Lemma next_definition_OK schemas d r :
  catalog_ok schemas -> request_typed d -> next_definition schemas d = Ok r ->
  let epochs := epochs_of (def_property_id d) schemas in
  match r with
  | inl latest => last epochs = Some latest /\ exists e, latest = with_epoch e d
  | inr d' => d' = with_epoch (Z.of_nat (length epochs) + 1) d /\ definition_typed d' /\
      HasIncompatiblePropertyName epochs d' = false
  end.
Proof.
  intros Hok (Hp & Hb & Ht) H epochs. unfold next_definition in H. fold epochs in H.
  destruct (last epochs) as [latest|] eqn:El.
  - destruct (SamePropertyDefinition latest d) eqn:Es.
    { injection H as <-. split; [done|]. eexists. by apply SamePropertyDefinition_epoch. }
    destruct (HasIncompatiblePropertyName epochs d) eqn:Ec; [done|].
    destruct (Z.eqb_spec (def_schema_epoch latest) (2 ^ 32 - 1)); [done|]. injection H as <-.
    rewrite last_lookup in El. destruct (catalog_epochs _ _ _ _ Hok El) as (_ & Ee & _ & Hu & _).
    apply lookup_lt_Some in El as Hl. rewrite Ee in *. unfold uint in Hu.
    replace (Z.of_nat (pred (length epochs)) + 1) with (Z.of_nat (length epochs)) in * by lia.
    split; [done|]. split; [|done]. unfold definition_typed, uint in *. cbn.
    split_and!; done || lia.
  - injection H as <-. apply last_None in El. rewrite El. by repeat split; try apply Hp; try apply Hb.
Qed.

Lemma defined_push schemas d i d' :
  def_schema_epoch d = Z.of_nat (length (epochs_of (def_property_id d) schemas)) + 1 ->
  defined (push_definition d schemas) i d' <->
  i = (def_property_id d, def_schema_epoch d) /\ d' = d \/ defined schemas i d'.
Proof.
  intros He. set (p := def_property_id d) in *. destruct i as [q e]. unfold defined. cbn [fst snd].
  rewrite push_lookup. fold p. destruct (decide (p = q)) as [<-|Hne].
  2: { split; [by right|]. intros [[[= -> ->] _]|H]; done. }
  set (epochs := epochs_of p schemas) in *. split.
  - intros (epochs' & [= <-] & Hpos & Hd). apply lookup_app_Some in Hd as [Hd|[Hl Hd]].
    + right. unfold epochs, epochs_of in Hd. destruct (schemas !! p) as [l|]; [|done].
      by exists l.
    + apply list_lookup_singleton_Some in Hd as [Hd <-]. left. split; [|done]. f_equal. lia.
  - intros [[[= ->] ->]|(l & Hl & Hpos & Hd)]; exists (epochs ++ [d]); (split; [done|]).
    + split; [lia|]. by rewrite list_lookup_middle by lia.
    + split; [done|]. unfold epochs, epochs_of. rewrite Hl. by apply lookup_app_l_Some.
Qed.
Lemma sample_life :
  rtc life_step ([], created_sample)
    ([(mkStoreCommitResult 1 1000, first_batch)], retried_sample).
Proof.
  set (lost := Fail (A := StoreCommitResult)
                 (StatusError kIndeterminate "commit fact store batch: timeout")).
  assert (CommitDirect sample_cf_id (mkWriteOutcome (rocks_other "timeout") true) first_batch
    None (sc_store created_sample) = (lost, sc_store lost_sample)) as H1
    by (vm_compute; reflexivity).
  assert (CommitDirect sample_cf_id sample_written first_batch None (sc_store reopened_sample)
    = (Ok (mkStoreCommitResult 1 1000), sc_store retried_sample)) as H3
    by (vm_compute; reflexivity).
  apply rtc_l with ([], lost_sample); [exact (sample_commit_step _ _ _ _ [] H1 I)|].
  apply rtc_l with ([], reopened_sample);
    [|apply rtc_once; exact (sample_commit_step _ _ _ _ [] H3 I)].
  destruct (open_of_Ok (Open sample_options sample_platform false (fun _ => sample_written)
    (cs_db (sc_store lost_sample)))) as (opened & db & E & E'); [by vm_compute|].
  unfold reopened_sample. rewrite E'.
  by apply (life_restart _ _ sample_options sample_platform (fun _ => sample_written) opened db);
    [|apply sample_platform_ok|..].
Qed.
Lemma unpack_bits_length count width bits used input o out r o' :
  unpack_bits count width bits used input o out = Ok (r, o') ->
  length r = (length out + count)%nat.
Proof.
  revert bits used o out. induction count as [|count IH]; intros bits used o out H.
  { injection H as <- <-. lia. }
  cbn [unpack_bits] in H. destruct (if used <? width then _ else _) as [[[bits1 used1] o1]|]; [|done].
  cbn [mbind StatusOr_bind] in H. apply IH in H. rewrite length_app in H. cbn in H. lia.
Qed.

Lemma lookup_indices_length count size dict_at input o out r o' :
  lookup_indices count size dict_at input o out = Ok (r, o') ->
  length r = (length out + count)%nat.
Proof.
  revert o out. induction count as [|count IH]; intros o out H.
  { injection H as <- <-. lia. }
  cbn [lookup_indices] in H. destruct (GetVarint _ _) as [[index o1]|]; [|done].
  destruct (_ <=? _); [done|]. apply IH in H. rewrite length_app in H. cbn in H. lia.
Qed.

Lemma TransformDecode_length codec input limit out :
  TransformDecode codec input limit = Ok out -> Z.of_nat (length out) <= limit.
Proof.
  unfold TransformDecode. destruct (GetVarint input 0) as [[count o]|] eqn:E; [|done].
  apply GetVarint_nonneg in E. cbn [from_option mbind StatusOr_bind].
  destruct (Z.leb_spec count limit) as [Hle|]; [|done]. cbn [require mbind StatusOr_bind].
  intros H. enough (Z.of_nat (length out) <= count) by lia. destruct codec; try done.
  - unfold consumed in H. inv_ok. cbn [fst] in H. subst out.
    rewrite length_delta_decode, length_take. lia.
  - unfold decode_bit_packed in H. inv_ok.
    match goal with H : unpack_bits _ _ _ _ _ _ _ = _ |- _ =>
      apply unpack_bits_length in H end. subst.
    cbn [length] in *. lia.
  - unfold decode_dictionary, consumed in H. inv_ok. destruct x as [size o1]. inv_ok.
    match goal with H : lookup_indices _ _ _ _ _ _ = Ok ?x |- _ =>
      destruct x as [r o']; apply lookup_indices_length in H end. cbn [fst] in *. subst.
    cbn [length] in *. lia.
  - unfold consumed in H. inv_ok.
    match goal with H : rle_decode _ _ _ _ _ = Ok ?x |- _ =>
      destruct x as [r o']; apply rle_decode_length in H; [|done] end. cbn [fst] in *. subst.
    cbn [length] in *. lia.
Qed.

(** ** The external codec *)

Lemma resized_all bytes : resized bytes (Z.of_nat (length bytes)) = bytes.
Proof.
  unfold resized. rewrite Nat2Z.id, Nat.sub_diag. cbn [replicate].
  by rewrite app_nil_r, firstn_all.
Qed.

Lemma copy_lz4_ok : lz4_ok copy_lz4.
Proof.
  unfold lz4_ok, copy_lz4, LZ4_MAX_INPUT_SIZE, INT_MAX.
  cbn [LZ4_compressBound LZ4_compress_default LZ4_decompress_safe]. split.
  { intros n Hn. by rewrite (proj2 (Z.leb_gt _ _)). }
  intros input Hlen. rewrite (proj2 (Z.leb_le _ _) Hlen). cbn [fst snd length tail].
  split_and!; [lia..|]. intros capacity Hc. by rewrite (proj2 (Z.leb_le _ _)) by lia.
Qed.

Lemma lz4_roundtrip lz4 input limit :
  lz4_ok lz4 -> Z.of_nat (length input) <= LZ4_MAX_INPUT_SIZE ->
  Z.of_nat (length input) <= limit <= INT_MAX ->
  exists out, CompressProjectionPayload lz4 kLz4 input = Ok out /\
    DecompressProjectionPayload lz4 kLz4 out limit = Ok input.
Proof.
  intros [_ Hok] Hmax Hlim. destruct (Hok input Hmax) as (Hb & Hr & Hl & Hd).
  unfold CompressProjectionPayload, DecompressProjectionPayload.
  cbn [CompressionCodec_to_u8 Z.eqb Z.leb Z.compare Pos.compare Pos.compare_cont].
  rewrite (proj2 (Z.leb_le _ INT_MAX)) by lia. cbn [require mbind StatusOr_bind].
  rewrite (proj2 (Z.ltb_lt 0 _)) by lia. cbn [require mbind StatusOr_bind].
  destruct (LZ4_compress_default lz4 input _) as [n bytes]. cbn [fst snd] in *. subst n.
  rewrite (proj2 (Z.ltb_lt 0 _)) by lia. cbn [require mbind StatusOr_bind].
  rewrite resized_all. exists bytes. split; [done|].
  rewrite (proj2 (Z.leb_le limit _)) by lia. cbn [require mbind StatusOr_bind].
  rewrite (proj2 (Z.leb_le _ INT_MAX)) by lia. cbn [require mbind StatusOr_bind].
  rewrite (Hd limit) by lia. rewrite (proj2 (Z.leb_le 0 _)) by lia.
  cbn [require mbind StatusOr_bind]. by rewrite resized_all.
Qed.

(** What a file codec wrote is read back within exactly the size of the payload. *)
Lemma file_codec_roundtrip lz4 codec input out :
  codec = kNoCodec \/ codec = kLz4 /\ lz4_ok lz4 ->
  CompressProjectionPayload lz4 codec input = Ok out ->
  DecompressProjectionPayload lz4 codec out (Z.of_nat (length input)) = Ok input.
Proof.
  intros [-> |[-> Hok]] H.
  { injection H as <-. unfold DecompressProjectionPayload. cbn. by rewrite Z.leb_refl. }
  destruct (decide (Z.of_nat (length input) <= LZ4_MAX_INPUT_SIZE)) as [Hmax|Hmax].
  - destruct (lz4_roundtrip lz4 input (Z.of_nat (length input)) Hok Hmax)
      as (out' & E & Hd); [unfold LZ4_MAX_INPUT_SIZE, INT_MAX in *; lia|].
    rewrite E in H. by injection H as <-.
  - unfold CompressProjectionPayload in H.
    cbn [CompressionCodec_to_u8 Z.eqb Z.leb Z.compare Pos.compare Pos.compare_cont] in H.
    inv_ok. bool_to_prop. destruct Hok as [Hbound _].
    specialize (Hbound (Z.of_nat (length input)) ltac:(lia)). lia.
Qed.

(** ** Properties *)

(** C37: projection payloads survive compression.  With every codec, compressing a payload
    succeeds, and decompressing the result within any budget that holds the payload
    returns it byte for byte; for the external codec within the sizes that it and the
    code accept, and by what its documentation promises. *)
Theorem projection_payload_roundtrip lz4 codec input limit :
  codec ∈ [kNoCodec; kLz4; kDelta; kBitPacked; kDictionary; kRle] ->
  (codec = kLz4 -> lz4_ok lz4 /\ Z.of_nat (length input) <= LZ4_MAX_INPUT_SIZE
                   /\ limit <= INT_MAX) ->
  Z.of_nat (length input) < 2 ^ 60 -> Z.of_nat (length input) <= limit ->
  exists out, CompressProjectionPayload lz4 codec input = Ok out /\
    DecompressProjectionPayload lz4 codec out limit = Ok input.
Proof.
  intros Hc Hlz Hlen Hlim. rewrite !elem_of_cons, elem_of_nil in Hc.
  destruct Hc as [-> |[-> |Hc]].
  { exists input. unfold DecompressProjectionPayload. cbn.
    by rewrite (proj2 (Z.leb_le _ _) Hlim). }
  { destruct (Hlz eq_refl) as (? & ? & ?). by apply lz4_roundtrip. }
  destruct Hc as [-> |[-> |[-> |[-> |[]]]]]; eexists; (split; [reflexivity|]);
    cbn [DecompressProjectionPayload CompressionCodec_to_u8 Z.eqb Z.leb Z.compare].
  - by apply delta_roundtrip.
  - by apply bit_packed_roundtrip.
  - by apply dictionary_roundtrip.
  - by apply rle_roundtrip.
Qed.

Lemma projection_payload_roundtrip_witness :
  (exists out, CompressProjectionPayload copy_lz4 kBitPacked (z2b <$> [1; 2; 3; 7; 0; 5]) = Ok out
     /\ DecompressProjectionPayload copy_lz4 kBitPacked out 6 = Ok (z2b <$> [1; 2; 3; 7; 0; 5]))
  /\ (exists out, CompressProjectionPayload copy_lz4 kLz4 (z2b <$> [1; 2]) = Ok out
     /\ DecompressProjectionPayload copy_lz4 kLz4 out 6 = Ok (z2b <$> [1; 2])).
Proof.
  split.
  - apply (projection_payload_roundtrip copy_lz4 kBitPacked (z2b <$> [1; 2; 3; 7; 0; 5]) 6).
    + set_solver.
    + discriminate.
    + reflexivity.
    + discriminate.
  - apply (projection_payload_roundtrip copy_lz4 kLz4 (z2b <$> [1; 2]) 6).
    + set_solver.
    + intros _. split; [apply copy_lz4_ok|]. split; discriminate.
    + reflexivity.
    + discriminate.
Defined.

(** Decompression keeps its budget.  Whatever the bytes are, a payload that is
    returned has no more bytes than the limit, provided that the external decoder stays
    within the capacity it is given. *)
Theorem projection_payload_bounded lz4 codec input limit out :
  (forall bytes capacity, (LZ4_decompress_safe lz4 bytes capacity).1 <= capacity) ->
  DecompressProjectionPayload lz4 codec input limit = Ok out ->
  Z.of_nat (length out) <= limit.
Proof.
  intros Hlz H. unfold DecompressProjectionPayload in H.
  destruct (_ =? 0).
  { destruct (Z.leb_spec (Z.of_nat (length input)) limit); [|done]. by injection H as <-. }
  destruct (2 <=? _); [by eapply TransformDecode_length|].
  specialize (Hlz input limit). destruct (LZ4_decompress_safe lz4 input limit) as [decoded output].
  inv_ok. subst out. bool_to_prop. cbn [fst] in Hlz. unfold resized. rewrite length_take. lia.
Qed.

Lemma projection_payload_bounded_witness :
  Z.of_nat (length (z2b <$> [9; 9; 9])) <= 4.
Proof.
  apply (projection_payload_bounded (mkLz4 id (fun _ _ => (0, [])) (fun _ c => (Z.min 0 c, [])))
    kRle (z2b <$> [3; 9; 3]) 4).
  - intros bytes capacity. cbn. lia.
  - vm_compute. reflexivity.
Defined.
===
ABOUT THIS EXERCISE:
The records above should be printed exactly, please, from the first line through the line containing "rewrite push_lookup. fold", with both ends kept and nothing past it.

RESULT:
Lemma next_definition_OK schemas d r :
  catalog_ok schemas -> request_typed d -> next_definition schemas d = Ok r ->
  let epochs := epochs_of (def_property_id d) schemas in
  match r with
  | inl latest => last epochs = Some latest /\ exists e, latest = with_epoch e d
  | inr d' => d' = with_epoch (Z.of_nat (length epochs) + 1) d /\ definition_typed d' /\
      HasIncompatiblePropertyName epochs d' = false
  end.
Proof.
  intros Hok (Hp & Hb & Ht) H epochs. unfold next_definition in H. fold epochs in H.
  destruct (last epochs) as [latest|] eqn:El.
  - destruct (SamePropertyDefinition latest d) eqn:Es.
    { injection H as <-. split; [done|]. eexists. by apply SamePropertyDefinition_epoch. }
    destruct (HasIncompatiblePropertyName epochs d) eqn:Ec; [done|].
    destruct (Z.eqb_spec (def_schema_epoch latest) (2 ^ 32 - 1)); [done|]. injection H as <-.
    rewrite last_lookup in El. destruct (catalog_epochs _ _ _ _ Hok El) as (_ & Ee & _ & Hu & _).
    apply lookup_lt_Some in El as Hl. rewrite Ee in *. unfold uint in Hu.
    replace (Z.of_nat (pred (length epochs)) + 1) with (Z.of_nat (length epochs)) in * by lia.
    split; [done|]. split; [|done]. unfold definition_typed, uint in *. cbn.
    split_and!; done || lia.
  - injection H as <-. apply last_None in El. rewrite El. by repeat split; try apply Hp; try apply Hb.
Qed.

Lemma defined_push schemas d i d' :
  def_schema_epoch d = Z.of_nat (length (epochs_of (def_property_id d) schemas)) + 1 ->
  defined (push_definition d schemas) i d' <->
  i = (def_property_id d, def_schema_epoch d) /\ d' = d \/ defined schemas i d'.
Proof.
  intros He. set (p := def_property_id d) in *. destruct i as [q e]. unfold defined. cbn [fst snd].
  rewrite push_lookup. fold p. destruct (decide (p = q)) as [<-|Hne].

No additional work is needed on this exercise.